EXERCISE INSTRUCTIONS:
In the listing that follows, the lines starting at the one containing "Lemma emit_headed f" and ending at the one containing "rewrite rd_braid_encode_out; [by" are to be returned exactly, both boundary lines included, and no others.

BEGIN SUPPLIED MATERIAL

(* ===== verification/SlaveTx.v ===== *)
(** * SlaveTx: what the slave engine puts on the wire

    The theorems of [Slave] about its transmissions: the counter of every frame
    follows the master's, and every frame it sends to a desk is heard by that
    desk as what the handshake means by it. *)

From S2P Require Import Prelude Wire Sample Codec CtrlBlk Identity BoxModel BoxFacts.
From S2P Require Import SlaveFsm MasterFsm CtrlFrames Link Ring Slave.
Local Open Scope Z_scope.

(** ** The header of a frame *)

(** A frame's addresses, ethertype and counter. *)
Definition headed (frame dst src : list Z) (counter : Z) : Prop :=
  slice frame 0 6 = dst ∧ slice frame 6 6 = src ∧ frame.[12] = 0x88 ∧ frame.[13] = 0x19 ∧
  frame.[14] = u8 counter ∧ frame.[15] = u8 (Z.shiftr counter 8).

Lemma headed_counter frame dst src counter :
  headed frame dst src counter → reac_frame_counter frame = u16 counter.
Proof.
  intros (_ & _ & _ & _ & H14 & H15). unfold reac_frame_counter, REAC_HDR_COUNTER_OFF.
  change (14 + 1) with 15. rewrite H14, H15, Z.shiftr_div_pow2 by lia. unfold u8, u16.
  rewrite lor_shift8; [lia|unfold is_byte; lia|lia].
Qed.

(** Whatever is written from the type word on leaves the header. *)
Lemma headed_same f g dst src counter :
  headed f dst src counter → zlen g = zlen f → (∀ i, 0 ≤ i < 16 → g.[i] = f.[i]) → headed g dst src counter.
Proof.
  intros (H1 & H2 & H3 & H4 & H5 & H6) Hz He. unfold headed. rewrite !He by lia. split_and!; try done.
  - rewrite <- H1. apply slice_ext; [done|lia|]. intros i Hi. apply He. lia.
  - rewrite <- H2. apply slice_ext; [done|lia|]. intros i Hi. apply He. lia.
Qed.

Lemma put_hdr_headed f dst src counter t0 t1 :
  18 ≤ zlen f → zlen dst = 6 → zlen src = 6 → headed (put_hdr f dst src counter t0 t1) dst src counter.
Proof.
  intros Hf Hd Hs. unfold put_hdr, CNT_OFF, TYPE_OFF. split_and!.
  - apply buf_ext; [zl|]. intros i Hi. rewrite zlen_slice in Hi. autorewrite with zlen in Hi.
    rewrite rd_slice by lia. rds. f_equal; lia.
  - apply buf_ext; [zl|]. intros i Hi. rewrite zlen_slice in Hi. autorewrite with zlen in Hi.
    rewrite rd_slice by lia. rds. f_equal; lia.
  - by rds.
  - by rds.
  - rds. by rewrite u8_land_ff.
  - by rds.
Qed.

Lemma emit_len_ok f m n :
  cf_len f ≠ LEN_DOWNSTREAM → reac_box_width_ok n = true → 124 ≤ emit_len f m n.
Proof.
  intros Hf Hn. pose proof (proj1 (box_width_ok_iff n) Hn) as Hn'.
  pose proof (proj1 (box_width_ok_iff _) (width_row_ok n Hn)) as Hm'.
  unfold emit_len, reac_ctrl_box_frame_len, AUDIO_OFF, REAC_SAMPLES_PER_PKT, REAC_RESOLUTION.
  destruct (cf_len f); [lia| |done]. destruct m; simpl; lia.
Qed.

Lemma emit_headed f m dst src counter n planar ns frame :
  ctrl_emit_as f m dst src counter n None planar ns = Some frame →
  cf_len f ≠ LEN_DOWNSTREAM → cf_cksum f ≠ CKSUM_RECORD →
  reac_box_width_ok n = true → zlen dst = 6 → zlen src = 6 →
  headed frame dst src counter ∧ 124 ≤ zlen frame.
Proof.
  intros He Hf Hc Hn Hd Hs. pose proof (emit_len_ok f m n Hf Hn) as Hlen. unfold ctrl_emit_as in He.
  destruct (_ && negb _) in He; [done|]. destruct (_ && _ && negb _) in He; [done|].
  destruct (negb _) in He; [done|]. injection He as <-.
  set (len := emit_len f m n) in *. set (hdr := put_hdr _ _ _ _ _ _).
  assert (Hh : headed hdr dst src counter) by (apply put_hdr_headed; [zl|done|done]).
  assert (Hz : zlen hdr = len) by (subst hdr; rewrite zlen_put_hdr; zl).
  clearbody hdr. unfold ctrl_lay_block. set (laid := blit hdr _ _).
  set (aud := if cf_audio f then _ else laid).
  assert (Ha : zlen aud = len ∧ ∀ i, 0 ≤ i < 16 → aud.[i] = hdr.[i]).
  { assert (Hl : zlen laid = len ∧ ∀ i, 0 ≤ i < 16 → laid.[i] = hdr.[i]).
    { subst laid. split; [zl|]. intros i Hi. unfold REAC_CTRL_BLOCK_OFF. by rewrite rd_blit_out by lia. }
    subst aud. destruct (cf_audio f); [|done]. split; [zl|]. intros i Hi. unfold AUDIO_OFF.
    rewrite rd_braid_encode_out; [by apply Hl|by apply box_width_ok_iff|lia..]. }
  destruct Ha as [Hza Ha]. set (fin := ctrl_finish aud f).
  assert (Hfin : zlen fin = len ∧ ∀ i, 0 ≤ i < 16 → fin.[i] = hdr.[i]).
  { subst fin. unfold ctrl_finish, REAC_CTRL_BLOCK_OFF. destruct (cf_cksum f); [done| |done].
    split; [by rewrite zlen_block_stamp|]. intros i Hi. rewrite rd_block_stamp_ne by lia. by apply Ha. }
  destruct Hfin as [Hzf Hfin]. split; [|zl].
  apply (headed_same hdr); [done|zl|]. intros i Hi. rewrite !rd_wr_ne by lia. by apply Hfin.
Qed.

(** Each frame of the table is addressed and counted as asked. *)
Lemma row_headed id m dst src counter n planar ns frame :
  ctrl_emit_as (CTRL_FRAMES id) m dst src counter n None planar ns = Some frame →
  id ≠ CTRL_HEADAMP → reac_box_width_ok n = true → zlen dst = 6 → zlen src = 6 →
  headed frame dst src counter ∧ 124 ≤ zlen frame.
Proof.
  intros He Hid Hn Hd Hs. apply (emit_headed _ m dst src counter n planar ns frame He); try done;
    clear He; destruct id; simpl; congruence.
Qed.

(** ** What transmitting leaves alone *)

(** The two states differ at most in the ring, the courtship phase, the
    box-master bookkeeping, the flood count and the diagnostics. *)
Record steady (s t : reac_slave) : Prop := Steady {
  st_width : sl_box_channels t = sl_box_channels s; st_src : sl_src t = sl_src s;
  st_model : sl_model t = sl_model s; st_ha : sl_ha t = sl_ha s;
  st_offset : sl_counter_offset t = sl_counter_offset s;
  st_locked : sl_counter_locked t = sl_counter_locked s;
  st_mac : f_master_mac (sl_fsm t) = f_master_mac (sl_fsm s);
  st_have : f_have_master (sl_fsm t) = f_have_master (sl_fsm s);
  st_counter : f_counter (sl_fsm t) = f_counter (sl_fsm s);
  st_state : f_state (sl_fsm t) = f_state (sl_fsm s)
}.

#[global] Instance steady_refl : Reflexive steady.
Proof. by intros s. Qed.
#[global] Instance steady_trans : Transitive steady.
Proof. intros s t u [] []. split; congruence. Qed.

Lemma steady_on_bm f s : steady s (on_bm f s).
Proof. done. Qed.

END SUPPLIED MATERIAL

REPLY:
Lemma emit_headed f m dst src counter n planar ns frame :
  ctrl_emit_as f m dst src counter n None planar ns = Some frame →
  cf_len f ≠ LEN_DOWNSTREAM → cf_cksum f ≠ CKSUM_RECORD →
  reac_box_width_ok n = true → zlen dst = 6 → zlen src = 6 →
  headed frame dst src counter ∧ 124 ≤ zlen frame.
Proof.
  intros He Hf Hc Hn Hd Hs. pose proof (emit_len_ok f m n Hf Hn) as Hlen. unfold ctrl_emit_as in He.
  destruct (_ && negb _) in He; [done|]. destruct (_ && _ && negb _) in He; [done|].
  destruct (negb _) in He; [done|]. injection He as <-.
  set (len := emit_len f m n) in *. set (hdr := put_hdr _ _ _ _ _ _).
  assert (Hh : headed hdr dst src counter) by (apply put_hdr_headed; [zl|done|done]).
  assert (Hz : zlen hdr = len) by (subst hdr; rewrite zlen_put_hdr; zl).
  clearbody hdr. unfold ctrl_lay_block. set (laid := blit hdr _ _).
  set (aud := if cf_audio f then _ else laid).
  assert (Ha : zlen aud = len ∧ ∀ i, 0 ≤ i < 16 → aud.[i] = hdr.[i]).
  { assert (Hl : zlen laid = len ∧ ∀ i, 0 ≤ i < 16 → laid.[i] = hdr.[i]).
    { subst laid. split; [zl|]. intros i Hi. unfold REAC_CTRL_BLOCK_OFF. by rewrite rd_blit_out by lia. }
    subst aud. destruct (cf_audio f); [|done]. split; [zl|]. intros i Hi. unfold AUDIO_OFF.
    rewrite rd_braid_encode_out; [by apply Hl|by apply box_width_ok_iff|lia..]. }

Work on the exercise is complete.